Establishing a CTDA mouse model based on key host biomarkers (A) = weight and (B) = food intake of mice. Day 4 was the first day of the adaptive phase, ampicillin administration started on day 0, and the end point of ampicillin use was day 14. A two-tailed student’s t-test was used to determine statistical significance, ^∗P < 0.05. Error bars represent mean ± SEM (n = 8). (C) Main factors including cecal indices in cecum, biomarkers associated with the gut barrier isolated from the serum and expression of tight-junction proteins in the colon of Control and CTDA2 mice. A two-tailed student’s t-test was used to determine statistical significance, ^∗∗P < 0.01. Error bars represent mean ± SEM (n = 8). (D) Images representing tight junction disruption (occludin) of the ileum in the Control and CTDA2 groups of mice as determined by immunofluorescence (Representative images, n = 4/group). (E) Non-parametric monotonic relationship between the dissimilarities in the samples of CTDA2 group (blue, right) and Control group (red, left) matrix.
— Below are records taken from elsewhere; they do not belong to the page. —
Lemma tally_report_of start end_ reps r :
  tally_report start end_ (tally_of reps) r =
  tally_of (reps ++ filter (counts start end_) [r]).
Proof.
  unfold tally_report, in_span, Before. rewrite filter_cons, filter_nil.
  destruct (decide (counts start end_ r)) as [[Hw Ho]|Hn].
  - rewrite (bool_decide_eq_false_2 (rep_StartedAt r < start)), (bool_decide_eq_true_2 (_ < end_)),
      (bool_decide_eq_false_2 (_ = OutcomeAborted)) by (done || lia).
    unfold tally_of. cbn -[of_int Z.of_nat]. rewrite omap_app, fmap_app, filter_app, !length_app.
    rewrite filter_cons, filter_nil. cbn -[of_int Z.of_nat]. f_equal.
    + by destruct (_ !! _); rewrite ?app_nil_r.
    + case_decide; [rewrite bool_decide_eq_true_2 by done|rewrite bool_decide_eq_false_2 by done];
        cbn [length]; lia.
    + lia.
  - rewrite app_nil_r. destruct (bool_decide_reflect (rep_StartedAt r < start)); [done|].
    destruct (bool_decide_reflect (rep_StartedAt r < end_)); [|done].
    cbn. destruct (bool_decide_reflect (rep_Outcome r = OutcomeAborted)); [done|].
    destruct Hn. split; [lia|done].
Qed.

Lemma tally_fold start end_ l reps :
  fold_left (tally_report start end_) l (tally_of reps) = tally_of (reps ++ filter (counts start end_) l).
Proof.
  revert reps. induction l as [|r l IH]; intros reps; cbn [fold_left]; [by rewrite filter_nil, app_nil_r|].
  rewrite tally_report_of, IH, <-app_assoc, <-filter_app. done.
Qed.

Lemma tally_executions start end_ rs exes reps :
  fold_left (λ t exe, fold_left (tally_report start end_) (ListReports (exe_ID exe) 0 rs) t) exes
    (tally_of reps) =
  tally_of (reps ++ filter (counts start end_) (exes ≫= λ exe, ListReports (exe_ID exe) 0 rs)).
Proof.
  revert reps. induction exes as [|exe exes IH]; intros reps; cbn; [by rewrite app_nil_r|].
  by rewrite tally_fold, IH, filter_app, app_assoc.
Qed.

Definition window_reports (p : Z) (start end_ : time) (s : Store) (rs : ReportStore) : list Report :=
  filter (counts start end_) (ListExecutionsByProject p s ≫= λ exe, ListReports (exe_ID exe) 0 rs).

Lemma elem_of_all_reports e rs r :
  r ∈ ListReports e 0 rs ↔ ∃ k, reports rs !! k = Some r ∧ rep_ExecutionID r = e.
Proof.
  unfold ListReports, trim. cbn [Z.ltb Z.compare andb].
  rewrite merge_sort_Permutation, list_elem_of_filter, list_elem_of_fmap. split.
  - intros (He & [k r'] & -> & Hin%elem_of_map_to_list). eauto.
  - intros (k & Hin%elem_of_map_to_list & He). split; [done|]. by exists (k, r).
Qed.

Lemma elem_of_window p start end_ s rs r :
  r ∈ window_reports p start end_ s rs ↔ eligible_report p start end_ s rs r.
Proof.
  unfold window_reports, eligible_report, counts. rewrite list_elem_of_filter, list_elem_of_bind.
  setoid_rewrite elem_of_all_reports. unfold ListExecutionsByProject.
  setoid_rewrite merge_sort_Permutation. setoid_rewrite list_elem_of_filter.
  setoid_rewrite list_elem_of_fmap. split.
  - intros (Hc & exe & Hr & Hp & [id e'] & -> & Hin%elem_of_map_to_list). split; [|done].
    exists id, e'. naive_solver.
  - intros ((id & exe & He%elem_of_map_to_list & Hp & Hr) & Hc). split; [done|].
    exists exe. split; [done|]. split; [done|]. by exists (id, exe).
Qed.

(** A window's figures are those of exactly the project's runs that started in
    it and were not aborted: their number, the share of them that passed, the
    mean of their error rates and the mean of the p95s they have, in
    milliseconds; with no such run nothing is measured. *)
Theorem window_figures_exact p start end_ s rs :
  ∃ reps, (∀ r, r ∈ reps ↔ eligible_report p start end_ s rs r) ∧
    aggregate p start end_ s rs =
      match reps with
      | [] => (mkActual None None None, 0)
      | _ =>
          let n := Z.of_nat (length reps) in
          (mkActual
             (WindowMean ((λ v, fmul v (of_int 1000)) <$> omap (λ r, rep_Latency r !! of_int 95) reps))
             (WindowMean (rep_ErrorRate <$> reps))
             (Some (fdiv (of_int (Z.of_nat (length (filter passes reps)))) (of_int n))), n)
      end.
Proof.
  exists (window_reports p start end_ s rs). split; [apply elem_of_window|].
  unfold aggregate. change (mkTally [] [] 0 0) with (tally_of []). rewrite tally_executions, app_nil_l.
  fold (window_reports p start end_ s rs). set (reps := window_reports _ _ _ _ _).
  destruct reps as [|r reps']; [done|]. set (l := r :: reps'). cbn -[of_int l].
  destruct (Z.eqb_spec (Z.of_nat (length l)) 0); [done|]. unfold ratio.
  destruct (Z.leb_spec (Z.of_nat (length l)) 0); [cbn in *; lia|]. done.
Qed.

(** The names of the targets an objective tracks, in the order of its lines. *)
Definition tracked (s : SLO) : list string :=
  (if slo_TargetP95MS s is Some _ then [MetricP95MS] else []) ++
  (if slo_TargetErrorRate s is Some _ then [MetricErrorRate] else []) ++
  (if slo_TargetSuccessRatio s is Some _ then [MetricSuccessRatio] else []).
The spots site based on the abundance of microbial taxa, measurement of cecal, colon, and serum samples which listed in C. (F) Non-metric multidimensional scaling plot of family and genus compositions for the Control (red) and CTDA2 samples (blue) with the three featured variables (purple arrows) (DAO = diamine oxidase, ET = endotoxin, and ZO1 = tight-junction protein ZO-1) plotted using the EnvFit function of package in R. The gray arrows give the top eight families or genera that most differ in expected proportion. f_Enterobacteriaceae, g_K = f_Enterobacteriaceae, g_Klebsiella, f_Erysipelotrichaceae, g_Coproba = f__Erysipelotrichaceae, g__Coprobacillus, f_Enterococcaceae, g_Enteroco = f_Enterococcaceae, and g_Enterococcus.